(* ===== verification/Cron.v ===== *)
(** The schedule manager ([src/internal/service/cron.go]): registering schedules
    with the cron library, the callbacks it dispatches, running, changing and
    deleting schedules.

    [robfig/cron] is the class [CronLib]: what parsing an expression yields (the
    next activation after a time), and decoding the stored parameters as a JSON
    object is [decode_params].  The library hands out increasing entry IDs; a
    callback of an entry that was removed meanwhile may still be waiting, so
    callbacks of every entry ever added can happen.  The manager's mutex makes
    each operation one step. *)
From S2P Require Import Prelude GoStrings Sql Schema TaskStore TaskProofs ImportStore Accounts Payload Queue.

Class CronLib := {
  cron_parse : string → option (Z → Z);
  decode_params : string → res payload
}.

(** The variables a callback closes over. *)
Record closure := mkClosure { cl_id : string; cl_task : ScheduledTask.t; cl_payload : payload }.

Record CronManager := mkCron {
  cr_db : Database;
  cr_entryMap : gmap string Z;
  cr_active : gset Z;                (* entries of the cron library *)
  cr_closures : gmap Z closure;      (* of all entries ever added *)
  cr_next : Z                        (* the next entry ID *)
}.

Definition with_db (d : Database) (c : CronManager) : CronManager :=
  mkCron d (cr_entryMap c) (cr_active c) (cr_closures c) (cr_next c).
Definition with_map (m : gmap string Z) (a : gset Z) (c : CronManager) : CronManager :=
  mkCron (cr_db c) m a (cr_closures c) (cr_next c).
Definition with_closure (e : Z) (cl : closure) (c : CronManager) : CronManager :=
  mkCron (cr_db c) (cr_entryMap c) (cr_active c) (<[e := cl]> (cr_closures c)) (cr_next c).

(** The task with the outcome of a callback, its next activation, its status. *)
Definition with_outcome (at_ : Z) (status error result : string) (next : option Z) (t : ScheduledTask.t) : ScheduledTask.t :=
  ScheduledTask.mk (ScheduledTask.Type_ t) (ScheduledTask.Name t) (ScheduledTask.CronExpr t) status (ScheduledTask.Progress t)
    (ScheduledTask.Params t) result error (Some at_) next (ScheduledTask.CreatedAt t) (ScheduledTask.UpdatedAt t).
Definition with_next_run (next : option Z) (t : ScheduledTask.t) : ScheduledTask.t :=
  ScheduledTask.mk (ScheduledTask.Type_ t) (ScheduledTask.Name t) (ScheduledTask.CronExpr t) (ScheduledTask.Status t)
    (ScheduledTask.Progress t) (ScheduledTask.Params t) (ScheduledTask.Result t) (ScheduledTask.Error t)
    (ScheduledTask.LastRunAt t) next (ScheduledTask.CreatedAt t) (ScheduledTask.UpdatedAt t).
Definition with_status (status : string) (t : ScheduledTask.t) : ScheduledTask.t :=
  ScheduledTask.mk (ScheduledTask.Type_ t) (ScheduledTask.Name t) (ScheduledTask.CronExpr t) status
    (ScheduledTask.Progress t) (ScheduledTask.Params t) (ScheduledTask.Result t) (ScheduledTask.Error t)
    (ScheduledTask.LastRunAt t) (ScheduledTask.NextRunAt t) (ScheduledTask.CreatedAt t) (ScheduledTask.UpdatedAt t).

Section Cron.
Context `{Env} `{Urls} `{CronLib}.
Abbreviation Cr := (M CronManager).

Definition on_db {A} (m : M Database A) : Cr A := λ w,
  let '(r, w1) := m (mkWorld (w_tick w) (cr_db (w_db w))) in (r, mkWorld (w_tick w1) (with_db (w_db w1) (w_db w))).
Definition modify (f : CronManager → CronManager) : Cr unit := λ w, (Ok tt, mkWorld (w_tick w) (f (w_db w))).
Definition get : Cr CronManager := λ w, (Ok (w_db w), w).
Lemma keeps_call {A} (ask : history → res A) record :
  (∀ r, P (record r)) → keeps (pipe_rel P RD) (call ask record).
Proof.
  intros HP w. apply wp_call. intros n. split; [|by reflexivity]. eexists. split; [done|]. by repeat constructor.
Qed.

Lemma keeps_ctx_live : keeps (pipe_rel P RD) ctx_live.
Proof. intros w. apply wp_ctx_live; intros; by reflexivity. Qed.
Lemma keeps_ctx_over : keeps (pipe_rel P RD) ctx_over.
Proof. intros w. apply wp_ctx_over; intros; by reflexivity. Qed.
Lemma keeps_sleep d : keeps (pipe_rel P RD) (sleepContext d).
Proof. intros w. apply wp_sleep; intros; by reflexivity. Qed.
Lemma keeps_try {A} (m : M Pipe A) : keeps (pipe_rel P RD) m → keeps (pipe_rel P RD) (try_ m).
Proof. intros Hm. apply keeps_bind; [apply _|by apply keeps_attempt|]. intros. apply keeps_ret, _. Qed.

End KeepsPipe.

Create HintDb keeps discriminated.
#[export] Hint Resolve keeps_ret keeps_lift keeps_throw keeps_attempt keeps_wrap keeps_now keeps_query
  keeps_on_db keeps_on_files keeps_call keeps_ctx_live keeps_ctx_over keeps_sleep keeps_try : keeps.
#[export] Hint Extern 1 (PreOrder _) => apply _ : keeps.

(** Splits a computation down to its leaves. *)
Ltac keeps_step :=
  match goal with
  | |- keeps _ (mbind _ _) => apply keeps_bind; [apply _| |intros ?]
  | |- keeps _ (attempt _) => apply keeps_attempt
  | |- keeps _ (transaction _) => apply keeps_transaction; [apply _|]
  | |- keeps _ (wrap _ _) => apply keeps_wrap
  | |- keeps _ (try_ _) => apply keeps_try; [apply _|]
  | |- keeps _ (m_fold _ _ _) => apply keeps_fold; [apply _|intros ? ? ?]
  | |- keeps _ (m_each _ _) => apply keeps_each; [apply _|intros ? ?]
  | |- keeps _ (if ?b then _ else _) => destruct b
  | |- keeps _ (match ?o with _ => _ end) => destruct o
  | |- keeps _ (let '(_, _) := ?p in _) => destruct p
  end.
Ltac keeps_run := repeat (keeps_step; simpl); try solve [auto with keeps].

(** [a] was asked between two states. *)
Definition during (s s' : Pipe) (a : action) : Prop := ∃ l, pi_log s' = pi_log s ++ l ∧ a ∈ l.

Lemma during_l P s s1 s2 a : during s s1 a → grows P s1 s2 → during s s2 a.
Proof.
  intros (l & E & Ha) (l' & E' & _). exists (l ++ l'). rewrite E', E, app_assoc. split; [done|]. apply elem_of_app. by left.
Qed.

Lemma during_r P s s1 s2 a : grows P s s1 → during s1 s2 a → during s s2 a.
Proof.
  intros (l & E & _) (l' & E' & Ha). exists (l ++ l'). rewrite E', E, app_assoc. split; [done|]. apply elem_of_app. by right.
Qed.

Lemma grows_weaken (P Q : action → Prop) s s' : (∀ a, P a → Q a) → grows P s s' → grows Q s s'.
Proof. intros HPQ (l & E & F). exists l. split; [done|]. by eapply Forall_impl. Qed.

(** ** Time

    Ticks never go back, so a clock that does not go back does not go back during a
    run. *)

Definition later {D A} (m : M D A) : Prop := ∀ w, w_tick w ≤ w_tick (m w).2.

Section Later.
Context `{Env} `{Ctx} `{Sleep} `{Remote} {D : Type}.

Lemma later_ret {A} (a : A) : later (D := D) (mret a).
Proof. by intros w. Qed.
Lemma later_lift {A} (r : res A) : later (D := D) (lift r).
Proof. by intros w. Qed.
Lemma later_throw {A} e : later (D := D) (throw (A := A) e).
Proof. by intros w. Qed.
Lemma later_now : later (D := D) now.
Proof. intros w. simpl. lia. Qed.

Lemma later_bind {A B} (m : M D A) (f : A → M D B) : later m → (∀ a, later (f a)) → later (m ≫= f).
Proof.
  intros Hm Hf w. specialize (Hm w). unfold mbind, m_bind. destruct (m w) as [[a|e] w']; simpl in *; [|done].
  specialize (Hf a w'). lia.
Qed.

> **Aim of the task**: How many of the lines above include the string "during"? Reply with the number by itself.

> **Solution to the exercise**: 4